PROBLEM DESCRIPTION
Each line below should be restated word for word.

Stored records

———

(** * stock_qty_forecast: the demand series wizard [open.stock.series]

    A shallow embedding of [wizard/open_stock_series.py]: the construction
    of the demand series ([_calculate_data]), the six forecast methods, and
    the two consumers of the series ([action_calculate],
    [action_export_to_xlsx]).

    Modelling conventions.
    - A [datetime] at midnight (everything [DATE_TRUNC] returns for the
      intervals day .. year, and every date lifted by
      [fields.Datetime.from_string]) is the number of days since 1970-01-01,
      a [Z].
    - A Python [float] is a rational [Q]; [0.0] is [0].
    - pandas and statsmodels are not part of the repository.  pandas'
      [resample(freq).sum()] is modelled by [resample_sum] over the calendar
      of module [Calendar]; statsmodels is an interface ([Statsmodels]) whose
      only assumed property is the index of what [predict] returns.
    - xlsxwriter is not part of the repository either: the export creates
      its sheet through the interface [Xlsxwriter], of which nothing is
      assumed, and raises what [add_worksheet] raises. *)

From Stdlib Require Import ZArith QArith Lia Ascii String DecimalString.
From stdpp Require Import base gmap strings list sorting.

Local Open Scope Z_scope.
#[local] Set Warnings "-clear-no-such-hyp".

(** ** The proleptic Gregorian calendar *)

Module Calendar.

Definition is_leap (y : Z) : bool :=
  (y mod 4 =? 0) && (negb (y mod 100 =? 0) || (y mod 400 =? 0)).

———

REPLY
(** * stock_qty_forecast: the demand series wizard [open.stock.series]

    A shallow embedding of [wizard/open_stock_series.py]: the construction
    of the demand series ([_calculate_data]), the six forecast methods, and
    the two consumers of the series ([action_calculate],
    [action_export_to_xlsx]).

    Modelling conventions.
    - A [datetime] at midnight (everything [DATE_TRUNC] returns for the
      intervals day .. year, and every date lifted by
      [fields.Datetime.from_string]) is the number of days since 1970-01-01,
      a [Z].
    - A Python [float] is a rational [Q]; [0.0] is [0].
    - pandas and statsmodels are not part of the repository.  pandas'
      [resample(freq).sum()] is modelled by [resample_sum] over the calendar
      of module [Calendar]; statsmodels is an interface ([Statsmodels]) whose
      only assumed property is the index of what [predict] returns.
    - xlsxwriter is not part of the repository either: the export creates
      its sheet through the interface [Xlsxwriter], of which nothing is
      assumed, and raises what [add_worksheet] raises. *)

From Stdlib Require Import ZArith QArith Lia Ascii String DecimalString.
From stdpp Require Import base gmap strings list sorting.

Local Open Scope Z_scope.
#[local] Set Warnings "-clear-no-such-hyp".

(** ** The proleptic Gregorian calendar *)

Module Calendar.

Definition is_leap (y : Z) : bool :=
  (y mod 4 =? 0) && (negb (y mod 100 =? 0) || (y mod 400 =? 0)).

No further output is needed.